Why do famous people think it’s OK to benefit from cheap energy produced by oil and gas but then tell people in other countries that pipelines and big trucks are bad? Why do famous people speak up for the environment through tweets sent from their private jets or their 10,000 square-foot homes on secluded estates?

We saw this again last week when a group of Hollywood stars including Mark Ruffalo, Scarlett Johansson and Robert Downey Jr. (Hulk, Black Widow and Iron Man of the Avengers, respectively), as well as Leonardo DiCaprio, Jane Fonda, Edward Norton and Ben Stiller signed a “No To Dirty Banks” petition, specifically targeting the banks looking after the financing for major pipeline projects like Coastal GasLink.

Rich and famous people are free to support any and all political and social causes they like but shouldn’t they at least recognize their “do as I say but not as I do" preaching?” Shouldn’t they at least recognize they get to be choosy about banks because they don’t need mortgages and car loans like the rest of us mere mortals? Shouldn’t they at least recognize the financing for the hugely successful films they were paid tens of millions of dollars to perform in was handled by “dirty” banks?

This just leads to so many more questions for rich and famous people.

Why do celebrities do product endorsements? Are the millions they earn in the sports and entertainment business not enough to maintain their lifestyles?

Why are Aaron Rodgers and Patrick Mahomes, two of the highest paid players in the National Football League, spokesmen for an insurance company when the only people who don’t actually need to buy insurance of any kind are the ultra-wealthy like themselves?
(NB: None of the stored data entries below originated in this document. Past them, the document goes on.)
(* ===== verification/Marker.v ===== *)
(** * Replacing the files of a database ([migration/encrypted/marker.rs])

    A migration writes the new files of a database next to the old ones, decides by making
    one file, and swaps them; whatever stops it, the next opening settles it ([recover]).

    The file system is a map from names (a folder and a name in it) to files and folders.
    Every call that changes it has a fate: it works, it fails, or the process dies in it;
    a call that is not one step of the system (removing a folder, writing a file) may then
    leave something in between.  The locks of a process that died are free.  A name keeps
    what a call gave it: the flushes of folders, which make that so, are left out, as is the
    wait for other programs on Windows.  Looking whether a name exists does not fail. *)
From S2P Require Import Prelude Redb.
From stdpp Require Import gmap.
Local Open Scope N_scope.

(** ** Files *)

Inductive FsNode :=
| File (b : bytes)
| Folder (children : list (str * FsNode)).

Abbreviation path := (str * str)%type.

Record Fs := { nodes : gmap path FsNode; locked : gset path; calls : nat }.

(** What happens to a call; what it may leave when it is not done in one step. *)
Inductive Fate := Works | Fails (left_over : option FsNode) | Dies (left_over : option FsNode).

Inductive outcome (A : Type) := Returned (a : A) | Raised (e : ClError) | Died.
Arguments Returned {A} a.
Arguments Raised {A} e.
Arguments Died {A}.

Definition MM (A : Type) : Type := Fs → Fs * outcome A.

#[global] Instance MM_ret : MRet MM := λ A a s, (s, Returned a).
#[global] Instance MM_bind : MBind MM := λ A B k m s,
  match m s with
  | (s', Returned a) => k a s'
  | (s', Raised e) => (s', Raised e)
  | (s', Died) => (s', Died)
  end.

Definition mm_lift {A} (r : result A) : MM A := λ s, (s, match r with Ok a => Returned a | Err e => Raised e end).
Definition raise {A} (e : ClError) : MM A := mm_lift (Err e).
(** The error of a call as a value; a process that died has none. *)
Definition attempt {A} (m : MM A) : MM (result A) := λ s,
  match m s with
  | (s', Returned a) => (s', Returned (Ok a))
  | (s', Raised e) => (s', Returned (Err e))
  | (s', Died) => (s', Died)
  end.
Fixpoint each {A} (f : A → MM ()) (l : list A) : MM () :=
  match l with [] => mret () | a :: l' => f a ;; each f l' end.

(** The process that had the locks is gone. *)
Definition restart (s : Fs) : Fs := {| nodes := nodes s; locked := ∅; calls := calls s |}.

(** The errors of the system that the code tells apart. *)
Definition already_exists : ClError := IoError (lit "entity already exists").
Definition not_found : ClError := IoError (lit "entity not found").
Definition io_error : ClError := IoError (lit "input/output error").

(** The random bytes a file is overwritten with. *)
Class Noise := noise : N → bytes.

Section files.
Context (fate : nat → Fate).

Definition there (p : path) : MM bool := λ s, (s, Returned (bool_decide (is_Some (nodes s !! p)))).
Definition put_node (p : path) (n : option FsNode) (s : Fs) : Fs :=
  {| nodes := partial_alter (λ _, n) p (nodes s); locked := locked s; calls := calls s |}.

(** A call: [work] is what it does, [halfway] what one cut short has done. *)
Definition call {A} (work : Fs → Fs * outcome A) (halfway : option FsNode → Fs → Fs) : MM A := λ s,
  let s' := {| nodes := nodes s; locked := locked s; calls := S (calls s) |} in
  match fate (calls s) with
  | Works => work s'
  | Fails x => (halfway x s', Raised io_error)
  | Dies x => (halfway x s', Died)
  end.
Definition at_once (_ : option FsNode) (s : Fs) : Fs := s.

Definition fs_rename (from to : path) : MM () :=
  call (λ s,
    match nodes s !! from, nodes s !! to with
    | None, _ => (s, Raised not_found)
    | Some (File b), Some (Folder _) => (s, Raised io_error)
    | Some (Folder _), Some (File _) => (s, Raised io_error)
    | Some (Folder _), Some (Folder (_ :: _)) => (s, Raised io_error)
    | Some n, _ =>
        ({| nodes := <[to := n]> (delete from (nodes s));
            locked := if bool_decide (from ∈ locked s) then {[ to ]} ∪ locked s ∖ {[ from ]} else locked s ∖ {[ to ]};
            calls := calls s |}, Returned ())
    end) at_once.

(** A file is removed at once; a folder, child by child. *)
Definition remove_any (p : path) : MM () :=
  call (λ s, ({| nodes := delete p (nodes s); locked := locked s ∖ {[ p ]}; calls := calls s |}, Returned ()))
       (λ x s, match nodes s !! p, x with Some (Folder _), Some (Folder es) => put_node p (Some (Folder es)) s | _, _ => s end).

(** [OpenOptions::create_new], then [write_all]: an error in between leaves a file with
    any bytes. *)
Definition create_new (p : path) : MM () :=
  call (λ s, match nodes s !! p with Some _ => (s, Raised already_exists) | None => (put_node p (Some (File [])) s, Returned ()) end) at_once.
Definition write_all (p : path) (b : bytes) : MM () :=
  call (λ s, (put_node p (Some (File b)) s, Returned ()))
       (λ x s, match x with Some (File b) => put_node p (Some (File b)) s | _ => s end).
Definition sync_all : MM () := call (λ s, (s, Returned ())) at_once.

(** Both names are the one file, with its lock. *)
Definition hard_link (from to : path) : MM () :=
  call (λ s,
    match nodes s !! from, nodes s !! to with
    | None, _ => (s, Raised not_found)
    | _, Some _ => (s, Raised already_exists)
    | Some n, None =>
        ({| nodes := <[to := n]> (nodes s);
            locked := if bool_decide (from ∈ locked s) then {[ to ]} ∪ locked s else locked s; calls := calls s |}, Returned ())
    end) at_once.

Definition read_to_end (p : path) : MM bytes :=
  call (λ s, (s, match nodes s !! p with Some (File b) => Returned b | Some (Folder _) => Raised io_error | None => Raised not_found end)) at_once.
Definition open_file (p : path) : MM () :=
  call (λ s, (s, if bool_decide (is_Some (nodes s !! p)) then Returned () else Raised not_found)) at_once.

Definition in_use (p : path) : ClError := DatabaseInUse (p.1 ++ lit "/" ++ p.2).
Definition lock_or_busy (p : path) : MM () :=
  call (λ s, if bool_decide (p ∈ locked s) then (s, Raised (in_use p))
             else ({| nodes := nodes s; locked := {[ p ]} ∪ locked s; calls := calls s |}, Returned ())) at_once.
(** The file that has the lock is closed. *)
Definition unlock (p : path) : MM () := λ s, ({| nodes := nodes s; locked := locked s ∖ {[ p ]}; calls := calls s |}, Returned ()).
Lemma each_local f (V V' E : Target → View → Prop) F :
  (∀ t, t ∈ ts → local faulty m (f t) t (V t) (V' t) (E t)) → (∀ t v, V t v → E t v) → (∀ t v, V' t v → E t v) →
  (∀ t, t ∈ ts → V t (view p t F)) →
  spec faulty (are F) (each f ts) (λ _ s, elsewhere F s ∧ views V' s) (λ s, elsewhere F s ∧ views E s).
Proof using Type*.
  intros Hf HV HV' HF.
  pose (P := λ (done todo : list Target) s, elsewhere F s ∧ (∀ t, t ∈ done → V' t (view p t (nodes s))) ∧ (∀ t, t ∈ todo → V t (view p t (nodes s)))).
  eapply spec_mono; [apply (spec_each faulty f P (λ s, elsewhere F s ∧ views E s) ts)|..].
  - intros done_ t todo Ets s (Ho & Hd & Ht). assert (Hin : t ∈ ts) by (rewrite Ets; set_solver).
    pose proof (Hf t Hin (nodes s) (Ht t ltac:(left)) s eq_refl) as Hs.
    assert (Hout : ∀ F', touches m t (nodes s) F' → ∀ q, q ∉ target_paths p ts → F' !! q = F !! q).
    { intros F' Hq q Hn. rewrite Hq; [by apply Ho|]. intros Hqs. apply Hn. by eapply target_paths_elem. }
    assert (Hother : ∀ F', touches m t (nodes s) F' → ∀ t', t' ∈ done_ ∨ t' ∈ todo → view p t' F' = view p t' (nodes s)).
    { intros F' Hq t' Ht'. unfold view. f_equal; apply Hq; eapply (slots_apart done_ t todo t'); try done; apply slot_in. }
    assert (Hfail : ∀ s', touches m t (nodes s) (nodes s') ∧ E t (view p t (nodes s')) → elsewhere F s' ∧ views E s').
    { intros s' [Hs' Hv]. split; [intros q; by apply Hout|]. intros t' Ht'. rewrite Ets, elem_of_app, elem_of_cons in Ht'.
      destruct Ht' as [Ht'|[->|Ht']]; [rewrite (Hother _ Hs') by (by left); by apply HV', Hd|done|].
      rewrite (Hother _ Hs') by (by right). apply HV, Ht. by right. }
    destruct (f t s) as [s' [[]|e|]].
    + destruct Hs as [Hs Hv]. split; [intros q; by apply Hout|]. split; intros t' Ht'.
      * apply elem_of_app in Ht' as [Ht'| ->%list_elem_of_singleton]; [|done]. rewrite (Hother _ Hs) by (by left). by apply Hd.
      * rewrite (Hother _ Hs) by (by right). apply Ht. by right.
    + destruct Hs as [Hs Hx]. split; [by apply Hfail|done].
    + destruct Hs as [Hs Hx]. split; [by apply Hfail|done].
  - intros s Hs. unfold are in Hs. subst F. split_and!; [by intros q|by intros t []%elem_of_nil|done].
  - intros [] s (Ho & Hd & _). by split.
  - done.
Qed.
End all.
(* ===== verification/MarkerProps.v ===== *)
(** * A migration happens entirely or not at all

    The phases of a migration, told by the two markers and the states of the targets; what
    every operation and every crash does to them; and [change_or_not]: whatever stops a
    change of protection, and however often its recovery is stopped too, the recovery that
    returns leaves the old files or the new ones. *)
From S2P Require Import Prelude Redb Marker MarkerSpec.
From stdpp Require Import gmap.
Local Open Scope N_scope.

(** What the writing of the new files does: it only has to do with their names, and when it
    returns they are whole. *)
Definition writes {A : Type} (p : Places) (ts : list Target) (fresh : Target → option FsNode) (write : MM A) : Prop :=
  ∀ s, (∀ q, (∀ t, t ∈ ts → replace t = true → q ≠ slot p t SNew ∧ q ≠ slot p t SCreating) → nodes (write s).1 !! q = nodes s !! q) ∧
    ∀ a, (write s).2 = Returned a → ∀ t, t ∈ ts → replace t = true →
      nodes (write s).1 !! slot p t SNew = fresh t ∧ nodes (write s).1 !! slot p t SCreating = None.

(** What looks at the files changes none. *)
Definition looks {A : Type} (check : MM A) : Prop := ∀ s, nodes (check s).1 = nodes s.

Section phases.
Context `{Noise, Serde Intent}.
Context (p : Places) (db : str) (ts : list Target) (wp : bool) (F0 : gmap path FsNode) (fresh : Target → option FsNode).
Let m : Migration := {| places := p; db_name := db; targets := ts; wipe := wp |}.
Let before (t : Target) : option FsNode := F0 !! slot p t SFile.
Context (Hsep : separate p db ts).
Context (Hcalm : ∀ q, q ∈ marker_paths p db → F0 !! q = None) (Hviews : ∀ t, t ∈ ts → restored before t (view p t F0)).
Context (Hex : ∀ t, t ∈ ts → existed t = bool_decide (is_Some (before t))).
Context (Hnew : ∀ t, t ∈ ts → replace t = true → is_Some (fresh t)).
Context (Hck : check_targets ts = Ok ()).

Definition mark : FsNode := File (ser {| i_version := 1; i_targets := ts; i_wipe := wp |}).

(** What the names hold: the marker, whether the decision is there, and the targets. *)
Record st (i : option FsNode) (c : bool) (V : Target → View → Prop) (F : gmap path FsNode) : Prop := {
  st_outside : ∀ q, q ∉ marker_paths p db → q ∉ target_paths p ts → F !! q = F0 !! q;
  st_intent : F !! intent_path p db = i;
  st_commit : bool_decide (is_Some (F !! commit_path p db)) = c;
  st_views : ∀ t, t ∈ ts → V t (view p t F);
}.

Definition untouched := st None false (restored before).
Definition begun := st (Some mark) false (restorable before).
Definition decided := st (Some mark) true (swapping before fresh).
Definition forward := st (Some mark) true (λ t v, swapping before fresh t v ∨ placed fresh t v).
Definition leaving := st None true (settled fresh).
Definition changed := st None false (settled fresh).
(* ===== verification/Sum.v ===== *)
(** * Exact sums and the other aggregates ([query/sum.rs], [query/mod.rs])

    [Accumulator] adds decimal tokens digit by digit, least significant digit first,
    without a float.  The digits are [u8] values in the code and [Z] here; [SumSpec]
    shows that every digit stays between 0 and 9, so no step leaves its width.

    [sum], [extreme], [group_count] and [distinct] are the bodies of the aggregates over the
    values that the query's scan hands them, in the order of the scan. *)
From S2P Require Import Prelude Order Redb Fields OrderedCodec.
Import ListRedb.
Local Open Scope Z_scope.

Inductive Sum := Integer (v : Z) | Decimal_ (s : str).

Definition MAX_SUM_DIGITS : nat := 4096.
Definition MAX_SUM_EXPONENT : Z := 4096.

Record Accumulator := {
  a_digits : list Z;
  a_negative : bool;
  a_power : Z;
  a_fractional : bool;
}.

Definition acc_default : Accumulator :=
  {| a_digits := []; a_negative := false; a_power := 0; a_fractional := false |}.

(** [(-MAX_SUM_EXPONENT..=MAX_SUM_EXPONENT).contains(&power)]. *)
Definition power_ok (p : Z) : bool := (- MAX_SUM_EXPONENT <=? p) && (p <=? MAX_SUM_EXPONENT).

(** The loop that adds: [right.get(i)] is 0 past its end. *)
Fixpoint add_loop (carry : Z) (left right : list Z) : list Z * Z :=
  match left with
  | [] => ([], carry)
  | d :: left' =>
      let n := d + default 0 (head right) + carry in
      let '(ds, c) := add_loop (n / 10) left' (tail right) in (n mod 10 :: ds, c)
  end.

(** [digits.resize(len, 0)] when [len] is not below the length. *)
Definition resize0 (len : nat) (ds : list Z) : list Z := ds ++ replicate (len - length ds) 0.

Definition add_digits (left right : list Z) : list Z :=
  let '(ds, carry) := add_loop 0 (resize0 (Nat.max (length left) (length right)) left) right in
  if 0 <? carry then ds ++ [carry] else ds.

(** The loop that subtracts, with a borrow of 0 or 1. *)
Fixpoint sub_loop (borrow : Z) (left right : list Z) : list Z :=
  match left with
  | [] => []
  | d :: left' =>
      let n := d - default 0 (head right) - borrow in
      (if n <? 0 then n + 10 else n) :: sub_loop (if n <? 0 then 1 else 0) left' (tail right)
  end.

(** The comparison of the magnitudes: by length, then from the top digit down. *)
Definition digits_order (left right : list Z) : comparison :=
  match Nat.compare (length left) (length right) with
  | Eq => list_cmp (rev left) (rev right)
  | c => c
  end.

(** [while digits.last() == Some(&0) { digits.pop(); }] *)
Definition is0 (d : Z) : bool := d =? 0.
Definition pop_zeros (ds : list Z) : list Z := rev (drop_while is0 (rev ds)).

Section add.
Context `{TextLib}.

(** The signed addition of [add] once both operands have the same power. *)
Definition combine (a : Accumulator) (right : list Z) (neg : bool) : list Z * bool :=
  if Bool.eqb (a_negative a) neg then (add_digits (a_digits a) right, a_negative a)
  else
    let '(big, small, sign) :=
      match digits_order (a_digits a) right with
      | Lt => (right, a_digits a, neg)
      | _ => (a_digits a, right, a_negative a)
      end in
    (sub_loop 0 big small, sign).

(** [Accumulator::add].  After an error the callers drop the accumulator. *)
Definition add (a : Accumulator) (token : str) : result Accumulator :=
  let? value := parse token in
  if bool_decide (digits value = []) then Ok a else
  let? p := ok_or (checked_i128 (power value)) DecimalSumLimit in
  if negb (power_ok p) || bool_decide (MAX_SUM_DIGITS < length (digits value))%nat
  then Err DecimalSumLimit else
  let fractional := a_fractional a || (p <? 0) in
  let right := rev (digit_val <$> digits value) in
  if bool_decide (a_digits a = []) then
    Ok {| a_digits := right; a_negative := negative value; a_power := p; a_fractional := fractional |}
  else
  let common := Z.min (a_power a) p in
  let left_padding := Z.to_nat (a_power a - common) in
  let right_padding := Z.to_nat (p - common) in
  if bool_decide (MAX_SUM_DIGITS < Nat.max (length (a_digits a) + left_padding)
                                           (length right + right_padding))%nat
  then Err DecimalSumLimit else
  let a' := {| a_digits := replicate left_padding 0 ++ a_digits a; a_negative := a_negative a;
               a_power := common; a_fractional := fractional |} in
  let '(ds, sign) := combine a' (replicate right_padding 0 ++ right) (negative value) in
  let ds := pop_zeros ds in
  let ds' := drop_while is0 ds in
  let zeros := (length ds - length ds')%nat in
  if bool_decide (MAX_SUM_DIGITS < length ds')%nat then Err DecimalSumLimit
  else Ok {| a_digits := ds'; a_negative := sign; a_power := common + Z.of_nat zeros;
             a_fractional := fractional |}.

Definition digit_char (v : Z) : byte := byte_of_N (Z.to_N (48 + v)).

Definition sum_token (a : Accumulator) : str :=
  (if a_negative a then [byte_of_N 45] else []) ++ (digit_char <$> rev (a_digits a))
    ++ lit "e" ++ dec_Z (a_power a).

(** [Accumulator::finish]. *)
Definition finish (a : Accumulator) : result Sum :=
  if bool_decide (a_digits a = []) then
    Ok (if a_fractional a then Decimal_ (lit "0") else Integer 0)
  else if negb (power_ok (a_power a)) then Err DecimalSumLimit
  else if a_fractional a then rmap Decimal_ (canonical_number (sum_token a))
  else rmap Integer (integer (sum_token a)).

(** [Query::sum] over the values of the scan. *)
Definition sum_step (a : Accumulator) (v : Value) : result Accumulator :=
  if is_empty v then Ok a
  else match v with Number n => add a n | _ => Err UnsupportedSum end.

Definition sum (values : list Value) : result Sum :=
  let? a := try_fold sum_step acc_default values in finish a.

(** [Query::extreme]: the first value whose key no other value beats. *)
Definition extreme_step (max : bool) (best : option (bytes * Value)) (v : Value)
    : result (option (bytes * Value)) :=
  if is_empty v then Ok best
  else
    let? k := encode v in
    Ok (if match best with
           | None => true
           | Some (old, _) => if max then ltb old k else ltb k old
           end
        then Some (k, v) else best).

Definition extreme (max : bool) (values : list Value) : result (option Value) :=
  let? best := try_fold (extreme_step max) None values in Ok (snd <$> best).

(** [GroupQuery::count]: a [BTreeMap] from the equality key to the first value seen and
    the number of values with that key. *)
Definition groups_t : Type := list (bytes * (Value * N)).

Definition group_step (groups : groups_t) (v : Value) : result groups_t :=
  let? k := encode_equality v in
  let '(v', n) := default (v, 0%N) (l_get groups k) in
  Ok (l_insert groups k (v', (n + 1)%N)).

Definition group_count (values : list Value) : result (list (Value * N)) :=
  let? groups := try_fold group_step [] values in Ok (snd <$> groups).

(** [Query::distinct]: the last value seen under each equality key. *)
Definition distinct_step (m : list (bytes * Value)) (v : Value) : result (list (bytes * Value)) :=
  let? k := encode_equality v in Ok (l_insert m k v).

Definition distinct (values : list Value) : result (list Value) :=
  let? m := try_fold distinct_step [] values in Ok (snd <$> m).
End add.
Lemma l_insert_keys {V W} (m : list (bytes * V)) (m' : list (bytes * W)) k v w :
  fst <$> m = fst <$> m' → fst <$> l_insert m k v = fst <$> l_insert m' k w.
Proof.
  revert m'. induction m as [|[k0 v0] m IH]; intros [|[k1 v1] m'] E; try done.
  cbn in E. injection E as -> E. cbn [l_insert]. destruct (cmp k k1); cbn [fmap list_fmap fst]; [f_equal; exact E|do 2 f_equal; exact E|].
  f_equal. apply IH. exact E.
Qed.

Lemma distinct_fold_keys values : ∀ m g m' g', fst <$> m = fst <$> g →
  try_fold distinct_step m values = Ok m' → try_fold group_step g values = Ok g' →
  fst <$> m' = fst <$> g'.
Proof.
  induction values as [|v values IH]; intros m g m' g' Hk; cbn [try_fold]; [by intros [= <-] [= <-]|].
  intros Em Eg. apply rbind_ok in Em as (m1 & E1 & Em). apply rbind_ok in Eg as (g1 & E2 & Eg).
  apply (IH m1 g1); [|done..]. unfold distinct_step in E1. unfold group_step in E2.
  destruct (encode_equality v) as [k|]; [|done]. cbn [rbind] in E1, E2. injection E1 as <-.
  destruct (default _ _) as [v' n]. injection E2 as <-. by apply l_insert_keys.
Qed.

Lemma distinct_fold_own values : ∀ m m', Forall (λ p, has_key p.1 p.2) m →
  try_fold distinct_step m values = Ok m' → Forall (λ p, has_key p.1 p.2) m'.
Proof.
  induction values as [|v values IH]; intros m m' Hm; cbn [try_fold]; [by intros [= <-]|].
  intros E. apply rbind_ok in E as (m1 & E1 & E). apply rbind_ok in E1 as (k & Ek & [= <-]).
  apply (IH _ _) in E; [done|]. apply Forall_forall. intros p [->|Hp]%l_insert_elem; [done|].
  rewrite Forall_forall in Hm. auto.
Qed.

(** [distinct] has one value per group, in the same order. *)
Lemma distinct_groups values ds gs : distinct values = Ok ds → group_count values = Ok gs →
  encode_equality <$> ds = encode_equality ∘ fst <$> gs.
Proof.
  intros Ed Eg. apply rbind_ok in Ed as (m & Em & [= <-]). apply rbind_ok in Eg as (g & Eg & [= <-]).
  pose proof (distinct_fold_keys values [] [] m g eq_refl Em Eg) as Hk.
  pose proof (distinct_fold_own values [] m (Forall_nil_2 _) Em) as Ho.
  destruct (group_fold_spec values [] [] g groups_ok_nil Eg) as [Hs Hm].
  transitivity (Ok (A := bytes) <$> (fst <$> m)); [|rewrite Hk]; rewrite <-!list_fmap_compose.
  - apply list_fmap_ext. intros i [k v] Hi. apply list_elem_of_lookup_2 in Hi.
    rewrite Forall_forall in Ho. exact (Ho _ Hi).
  - apply list_fmap_ext. intros i [k [v n]] Hi. apply list_elem_of_lookup_2 in Hi.
    specialize (Hm k). apply l_get_elem in Hi; [|done]. rewrite Hi in Hm. symmetry. apply Hm.
Qed.
End distinct.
Why are Brad Pitt and George Clooney selling coffee? Why are Tom Brady and Matt Damon hawking cryptocurrency? Ryan Reynolds seems very nice, even when he’s playing Deadpool, but why is he in the phone business? Why do famous people think they’re doing their fans a favour trying to sell them something they probably don’t need?

Why don’t celebrities donate directly to already existing and well-established charities, instead of setting up their own foundations? Is their generosity because they believe in helping other people with their wealth or are they doing it because their accountant said running their money through a personal foundation is a good way to avoid paying more taxes while also funnelling money to friends and family who “work” for the foundation?

Why is Neil Young encouraging Spotify employees to quit because he disagrees with Joe Rogan? Young is free to pull his music off the streaming music service but is he also agreeing to pay to feed and house these unemployed workers?

This is a good place to circle back to the signatories of the “No To Dirty Banks” petition. Are they willing to pay to feed and house the thousands of employees (and their families) dependent upon the construction, operation and maintenance of Coastal GasLink? And why should we listen to these celebrities when multiple First Nations along the pipeline route not only agree for the pipeline to pass through their traditional territory but have signed on as financial beneficiaries?

Just asking.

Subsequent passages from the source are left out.